● **Task to complete**: Repeat exactly the lines below that lie between the line with "destruct (state ctx)" and the line with "unfold safety_monitor_check. rewrite Hi', Ha, Hg.", counting both of those lines as part of the answer.

(Stored items)

'''

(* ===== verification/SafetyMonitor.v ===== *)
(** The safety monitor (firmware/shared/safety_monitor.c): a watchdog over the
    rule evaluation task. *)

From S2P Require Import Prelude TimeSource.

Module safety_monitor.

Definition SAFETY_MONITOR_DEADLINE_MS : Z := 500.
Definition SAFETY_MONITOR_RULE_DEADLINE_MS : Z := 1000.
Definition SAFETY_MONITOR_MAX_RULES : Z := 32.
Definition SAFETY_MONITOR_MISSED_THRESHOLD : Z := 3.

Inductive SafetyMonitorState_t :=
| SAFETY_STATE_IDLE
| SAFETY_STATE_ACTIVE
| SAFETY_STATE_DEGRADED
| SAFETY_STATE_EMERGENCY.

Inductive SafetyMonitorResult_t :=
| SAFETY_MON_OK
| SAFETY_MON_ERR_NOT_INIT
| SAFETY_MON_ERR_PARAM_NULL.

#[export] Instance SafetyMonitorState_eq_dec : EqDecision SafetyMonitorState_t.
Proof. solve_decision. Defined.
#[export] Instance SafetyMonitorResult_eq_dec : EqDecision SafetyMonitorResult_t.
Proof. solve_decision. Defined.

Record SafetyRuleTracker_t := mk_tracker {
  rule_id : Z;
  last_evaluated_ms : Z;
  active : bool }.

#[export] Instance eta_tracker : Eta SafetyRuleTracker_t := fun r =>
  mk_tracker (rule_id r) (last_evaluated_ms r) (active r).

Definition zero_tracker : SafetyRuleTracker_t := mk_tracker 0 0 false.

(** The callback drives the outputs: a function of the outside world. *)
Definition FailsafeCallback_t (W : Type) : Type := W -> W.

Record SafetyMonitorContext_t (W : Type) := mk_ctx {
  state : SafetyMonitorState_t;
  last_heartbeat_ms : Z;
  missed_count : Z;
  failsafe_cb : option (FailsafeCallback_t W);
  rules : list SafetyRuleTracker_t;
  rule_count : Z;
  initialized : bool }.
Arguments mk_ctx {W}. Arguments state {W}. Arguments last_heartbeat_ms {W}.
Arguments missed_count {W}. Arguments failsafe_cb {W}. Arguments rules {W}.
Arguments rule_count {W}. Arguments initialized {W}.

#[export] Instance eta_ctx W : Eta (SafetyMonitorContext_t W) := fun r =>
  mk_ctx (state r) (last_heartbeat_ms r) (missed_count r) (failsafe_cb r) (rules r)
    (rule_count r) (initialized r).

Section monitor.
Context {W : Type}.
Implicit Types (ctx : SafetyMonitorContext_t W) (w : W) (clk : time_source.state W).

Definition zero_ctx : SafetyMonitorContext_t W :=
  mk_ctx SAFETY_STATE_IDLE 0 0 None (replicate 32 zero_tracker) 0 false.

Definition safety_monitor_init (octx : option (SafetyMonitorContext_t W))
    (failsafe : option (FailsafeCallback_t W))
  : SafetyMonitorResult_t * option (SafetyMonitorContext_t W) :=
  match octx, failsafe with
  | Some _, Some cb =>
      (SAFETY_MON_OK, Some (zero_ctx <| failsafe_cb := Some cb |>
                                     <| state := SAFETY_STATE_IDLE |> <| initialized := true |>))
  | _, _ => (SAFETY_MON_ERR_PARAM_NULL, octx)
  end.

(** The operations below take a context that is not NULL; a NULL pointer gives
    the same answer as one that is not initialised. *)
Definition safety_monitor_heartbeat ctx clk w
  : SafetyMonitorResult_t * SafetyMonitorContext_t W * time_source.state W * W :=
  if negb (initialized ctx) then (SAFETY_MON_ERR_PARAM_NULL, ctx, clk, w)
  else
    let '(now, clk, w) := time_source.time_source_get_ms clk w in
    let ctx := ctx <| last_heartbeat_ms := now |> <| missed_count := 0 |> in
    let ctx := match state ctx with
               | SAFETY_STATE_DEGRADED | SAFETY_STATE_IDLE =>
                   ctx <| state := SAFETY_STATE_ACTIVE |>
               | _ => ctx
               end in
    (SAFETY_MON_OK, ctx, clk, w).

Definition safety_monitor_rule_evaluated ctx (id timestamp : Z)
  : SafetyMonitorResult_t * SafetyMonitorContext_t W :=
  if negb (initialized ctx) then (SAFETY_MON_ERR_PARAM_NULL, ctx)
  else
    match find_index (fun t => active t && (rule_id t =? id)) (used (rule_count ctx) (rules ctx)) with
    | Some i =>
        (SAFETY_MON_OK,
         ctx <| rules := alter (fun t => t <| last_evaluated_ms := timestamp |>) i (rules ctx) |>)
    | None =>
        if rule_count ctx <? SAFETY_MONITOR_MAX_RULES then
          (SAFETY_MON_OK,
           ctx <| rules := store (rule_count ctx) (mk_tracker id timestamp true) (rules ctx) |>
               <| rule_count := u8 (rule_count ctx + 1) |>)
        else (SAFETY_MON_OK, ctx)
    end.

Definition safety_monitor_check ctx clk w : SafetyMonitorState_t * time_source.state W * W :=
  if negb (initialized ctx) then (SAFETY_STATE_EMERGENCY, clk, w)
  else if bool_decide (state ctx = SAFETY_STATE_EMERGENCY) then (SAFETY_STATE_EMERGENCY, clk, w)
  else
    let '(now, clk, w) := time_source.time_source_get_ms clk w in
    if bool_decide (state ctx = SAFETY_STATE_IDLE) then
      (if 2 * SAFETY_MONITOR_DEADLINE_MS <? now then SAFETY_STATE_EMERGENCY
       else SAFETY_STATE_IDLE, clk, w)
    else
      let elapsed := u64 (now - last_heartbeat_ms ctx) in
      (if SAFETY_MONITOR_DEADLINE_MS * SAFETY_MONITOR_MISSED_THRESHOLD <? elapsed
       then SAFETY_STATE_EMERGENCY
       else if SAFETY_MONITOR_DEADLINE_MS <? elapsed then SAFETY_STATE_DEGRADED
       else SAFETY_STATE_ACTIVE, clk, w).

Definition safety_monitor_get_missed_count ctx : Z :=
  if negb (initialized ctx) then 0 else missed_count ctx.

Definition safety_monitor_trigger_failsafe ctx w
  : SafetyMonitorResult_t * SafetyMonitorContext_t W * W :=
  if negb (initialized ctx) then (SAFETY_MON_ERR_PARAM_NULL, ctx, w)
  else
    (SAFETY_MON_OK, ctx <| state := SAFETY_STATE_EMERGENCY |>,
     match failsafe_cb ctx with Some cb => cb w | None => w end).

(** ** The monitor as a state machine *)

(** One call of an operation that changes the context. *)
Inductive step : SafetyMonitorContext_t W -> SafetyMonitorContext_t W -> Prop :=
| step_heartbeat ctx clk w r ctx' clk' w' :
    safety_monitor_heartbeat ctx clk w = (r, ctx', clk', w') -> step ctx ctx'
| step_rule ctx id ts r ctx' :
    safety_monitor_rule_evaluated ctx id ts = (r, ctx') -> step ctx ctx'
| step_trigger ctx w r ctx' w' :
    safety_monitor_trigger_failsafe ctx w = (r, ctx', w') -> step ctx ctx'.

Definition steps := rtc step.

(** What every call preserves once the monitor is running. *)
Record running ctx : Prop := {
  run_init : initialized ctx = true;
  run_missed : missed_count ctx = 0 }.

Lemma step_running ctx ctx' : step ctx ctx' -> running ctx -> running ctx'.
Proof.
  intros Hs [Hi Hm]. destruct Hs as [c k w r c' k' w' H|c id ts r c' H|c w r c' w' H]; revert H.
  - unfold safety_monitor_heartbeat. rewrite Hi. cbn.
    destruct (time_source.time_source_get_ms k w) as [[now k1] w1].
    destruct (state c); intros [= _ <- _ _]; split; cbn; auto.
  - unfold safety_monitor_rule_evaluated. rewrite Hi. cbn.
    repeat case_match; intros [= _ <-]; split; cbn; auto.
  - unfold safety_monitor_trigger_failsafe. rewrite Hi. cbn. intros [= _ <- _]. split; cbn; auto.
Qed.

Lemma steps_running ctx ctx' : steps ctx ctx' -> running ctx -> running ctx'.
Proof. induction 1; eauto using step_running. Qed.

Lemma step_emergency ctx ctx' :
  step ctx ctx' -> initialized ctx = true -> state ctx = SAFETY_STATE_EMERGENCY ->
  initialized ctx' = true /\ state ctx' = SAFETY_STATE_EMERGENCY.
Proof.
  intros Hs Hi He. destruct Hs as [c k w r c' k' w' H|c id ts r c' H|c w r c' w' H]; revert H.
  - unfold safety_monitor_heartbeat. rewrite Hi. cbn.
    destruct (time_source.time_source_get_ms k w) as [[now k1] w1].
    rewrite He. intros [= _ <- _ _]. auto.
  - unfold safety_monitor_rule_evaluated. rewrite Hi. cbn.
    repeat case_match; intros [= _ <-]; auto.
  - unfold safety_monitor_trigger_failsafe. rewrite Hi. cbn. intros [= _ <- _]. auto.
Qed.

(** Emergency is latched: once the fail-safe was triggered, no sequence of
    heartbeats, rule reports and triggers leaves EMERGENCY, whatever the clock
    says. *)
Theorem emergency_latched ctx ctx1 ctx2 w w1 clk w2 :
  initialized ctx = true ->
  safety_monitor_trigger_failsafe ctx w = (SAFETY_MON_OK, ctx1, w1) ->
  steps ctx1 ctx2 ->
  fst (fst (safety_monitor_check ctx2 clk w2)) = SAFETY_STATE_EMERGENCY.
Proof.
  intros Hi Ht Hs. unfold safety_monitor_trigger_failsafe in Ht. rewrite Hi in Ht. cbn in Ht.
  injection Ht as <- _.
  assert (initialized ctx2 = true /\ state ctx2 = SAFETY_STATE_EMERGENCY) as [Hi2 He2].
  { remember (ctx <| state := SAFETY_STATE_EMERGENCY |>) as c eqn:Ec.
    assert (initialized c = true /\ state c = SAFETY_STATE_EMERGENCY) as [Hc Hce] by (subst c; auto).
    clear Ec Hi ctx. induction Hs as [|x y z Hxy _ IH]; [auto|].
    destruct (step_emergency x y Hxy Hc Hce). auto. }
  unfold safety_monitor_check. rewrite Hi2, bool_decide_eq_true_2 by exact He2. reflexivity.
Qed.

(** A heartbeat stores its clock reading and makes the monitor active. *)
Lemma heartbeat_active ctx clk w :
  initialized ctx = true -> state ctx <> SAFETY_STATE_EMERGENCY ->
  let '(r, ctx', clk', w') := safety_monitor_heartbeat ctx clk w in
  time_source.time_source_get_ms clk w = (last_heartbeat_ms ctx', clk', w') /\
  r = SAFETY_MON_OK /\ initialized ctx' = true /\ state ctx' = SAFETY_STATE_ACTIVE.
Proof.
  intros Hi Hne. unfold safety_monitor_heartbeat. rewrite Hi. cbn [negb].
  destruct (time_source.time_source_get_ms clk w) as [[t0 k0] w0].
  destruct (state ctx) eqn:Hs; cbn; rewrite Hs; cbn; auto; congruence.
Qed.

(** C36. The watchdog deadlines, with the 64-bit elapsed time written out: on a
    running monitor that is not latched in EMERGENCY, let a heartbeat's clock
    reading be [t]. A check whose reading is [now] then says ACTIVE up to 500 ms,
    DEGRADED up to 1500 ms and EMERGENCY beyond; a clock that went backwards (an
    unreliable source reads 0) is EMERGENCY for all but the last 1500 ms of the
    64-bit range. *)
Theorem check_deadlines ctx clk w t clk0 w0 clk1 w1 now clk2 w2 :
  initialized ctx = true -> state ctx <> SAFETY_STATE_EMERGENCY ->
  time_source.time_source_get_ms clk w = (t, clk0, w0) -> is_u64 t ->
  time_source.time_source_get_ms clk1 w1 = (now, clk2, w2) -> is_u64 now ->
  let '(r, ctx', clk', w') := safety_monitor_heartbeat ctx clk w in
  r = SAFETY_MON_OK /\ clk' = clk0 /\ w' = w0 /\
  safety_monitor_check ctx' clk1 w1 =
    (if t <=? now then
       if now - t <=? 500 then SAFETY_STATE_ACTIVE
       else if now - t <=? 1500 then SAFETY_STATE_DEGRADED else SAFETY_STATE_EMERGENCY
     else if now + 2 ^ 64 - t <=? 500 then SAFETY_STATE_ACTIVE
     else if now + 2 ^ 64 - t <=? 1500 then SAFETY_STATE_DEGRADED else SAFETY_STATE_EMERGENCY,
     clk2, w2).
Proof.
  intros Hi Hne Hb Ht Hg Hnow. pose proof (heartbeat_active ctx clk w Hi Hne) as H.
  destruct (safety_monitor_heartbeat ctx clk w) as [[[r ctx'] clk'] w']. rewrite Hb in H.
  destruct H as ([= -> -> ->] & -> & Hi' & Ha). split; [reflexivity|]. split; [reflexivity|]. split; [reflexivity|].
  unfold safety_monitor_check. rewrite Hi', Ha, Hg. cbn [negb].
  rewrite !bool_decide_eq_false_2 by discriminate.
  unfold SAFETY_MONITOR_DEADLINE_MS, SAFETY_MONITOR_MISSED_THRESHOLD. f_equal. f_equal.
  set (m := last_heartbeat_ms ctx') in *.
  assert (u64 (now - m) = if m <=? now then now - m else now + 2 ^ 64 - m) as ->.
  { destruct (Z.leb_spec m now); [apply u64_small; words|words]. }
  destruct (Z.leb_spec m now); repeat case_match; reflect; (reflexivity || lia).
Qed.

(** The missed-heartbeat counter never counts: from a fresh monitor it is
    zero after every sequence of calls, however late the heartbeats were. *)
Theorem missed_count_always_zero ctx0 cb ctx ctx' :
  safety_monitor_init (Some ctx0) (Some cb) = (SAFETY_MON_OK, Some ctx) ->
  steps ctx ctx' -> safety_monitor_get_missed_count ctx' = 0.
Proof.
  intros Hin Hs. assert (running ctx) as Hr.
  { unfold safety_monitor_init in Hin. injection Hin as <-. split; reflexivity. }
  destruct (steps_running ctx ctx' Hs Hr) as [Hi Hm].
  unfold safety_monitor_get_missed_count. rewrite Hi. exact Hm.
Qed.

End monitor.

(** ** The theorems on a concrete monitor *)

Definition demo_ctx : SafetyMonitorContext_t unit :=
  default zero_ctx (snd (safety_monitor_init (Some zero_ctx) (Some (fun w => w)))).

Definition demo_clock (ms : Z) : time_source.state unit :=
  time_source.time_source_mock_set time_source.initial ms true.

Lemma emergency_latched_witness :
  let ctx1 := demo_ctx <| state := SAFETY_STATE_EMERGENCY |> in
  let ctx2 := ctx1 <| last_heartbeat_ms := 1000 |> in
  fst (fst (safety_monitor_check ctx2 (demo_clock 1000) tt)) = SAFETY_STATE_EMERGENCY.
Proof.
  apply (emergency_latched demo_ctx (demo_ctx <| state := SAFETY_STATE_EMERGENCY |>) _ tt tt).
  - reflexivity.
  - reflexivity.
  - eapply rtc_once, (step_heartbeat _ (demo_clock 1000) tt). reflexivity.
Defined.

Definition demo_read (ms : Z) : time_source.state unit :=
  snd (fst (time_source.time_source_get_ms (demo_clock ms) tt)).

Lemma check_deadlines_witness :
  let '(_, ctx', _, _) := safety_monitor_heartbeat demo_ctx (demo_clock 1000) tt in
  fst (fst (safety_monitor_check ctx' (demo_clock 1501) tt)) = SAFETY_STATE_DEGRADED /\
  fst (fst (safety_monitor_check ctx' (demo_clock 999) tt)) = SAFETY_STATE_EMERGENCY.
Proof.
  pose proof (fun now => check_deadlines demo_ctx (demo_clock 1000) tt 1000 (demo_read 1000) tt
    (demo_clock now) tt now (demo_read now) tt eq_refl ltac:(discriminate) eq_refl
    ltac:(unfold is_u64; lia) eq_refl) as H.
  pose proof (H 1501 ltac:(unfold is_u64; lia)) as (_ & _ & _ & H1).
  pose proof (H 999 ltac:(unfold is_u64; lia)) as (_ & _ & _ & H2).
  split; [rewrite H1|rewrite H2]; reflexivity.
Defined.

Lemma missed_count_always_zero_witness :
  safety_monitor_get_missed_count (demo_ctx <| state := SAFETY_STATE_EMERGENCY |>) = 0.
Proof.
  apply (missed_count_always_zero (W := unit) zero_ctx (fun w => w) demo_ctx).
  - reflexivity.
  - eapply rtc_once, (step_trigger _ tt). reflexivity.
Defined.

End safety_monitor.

'''

● **Response**:
  destruct (state ctx) eqn:Hs; cbn; rewrite Hs; cbn; auto; congruence.
Qed.

(** C36. The watchdog deadlines, with the 64-bit elapsed time written out: on a
    running monitor that is not latched in EMERGENCY, let a heartbeat's clock
    reading be [t]. A check whose reading is [now] then says ACTIVE up to 500 ms,
    DEGRADED up to 1500 ms and EMERGENCY beyond; a clock that went backwards (an
    unreliable source reads 0) is EMERGENCY for all but the last 1500 ms of the
    64-bit range. *)
Theorem check_deadlines ctx clk w t clk0 w0 clk1 w1 now clk2 w2 :
  initialized ctx = true -> state ctx <> SAFETY_STATE_EMERGENCY ->
  time_source.time_source_get_ms clk w = (t, clk0, w0) -> is_u64 t ->
  time_source.time_source_get_ms clk1 w1 = (now, clk2, w2) -> is_u64 now ->
  let '(r, ctx', clk', w') := safety_monitor_heartbeat ctx clk w in
  r = SAFETY_MON_OK /\ clk' = clk0 /\ w' = w0 /\
  safety_monitor_check ctx' clk1 w1 =
    (if t <=? now then
       if now - t <=? 500 then SAFETY_STATE_ACTIVE
       else if now - t <=? 1500 then SAFETY_STATE_DEGRADED else SAFETY_STATE_EMERGENCY
     else if now + 2 ^ 64 - t <=? 500 then SAFETY_STATE_ACTIVE
     else if now + 2 ^ 64 - t <=? 1500 then SAFETY_STATE_DEGRADED else SAFETY_STATE_EMERGENCY,
     clk2, w2).
Proof.
  intros Hi Hne Hb Ht Hg Hnow. pose proof (heartbeat_active ctx clk w Hi Hne) as H.
  destruct (safety_monitor_heartbeat ctx clk w) as [[[r ctx'] clk'] w']. rewrite Hb in H.
  destruct H as ([= -> -> ->] & -> & Hi' & Ha). split; [reflexivity|]. split; [reflexivity|]. split; [reflexivity|].
  unfold safety_monitor_check. rewrite Hi', Ha, Hg. cbn [negb].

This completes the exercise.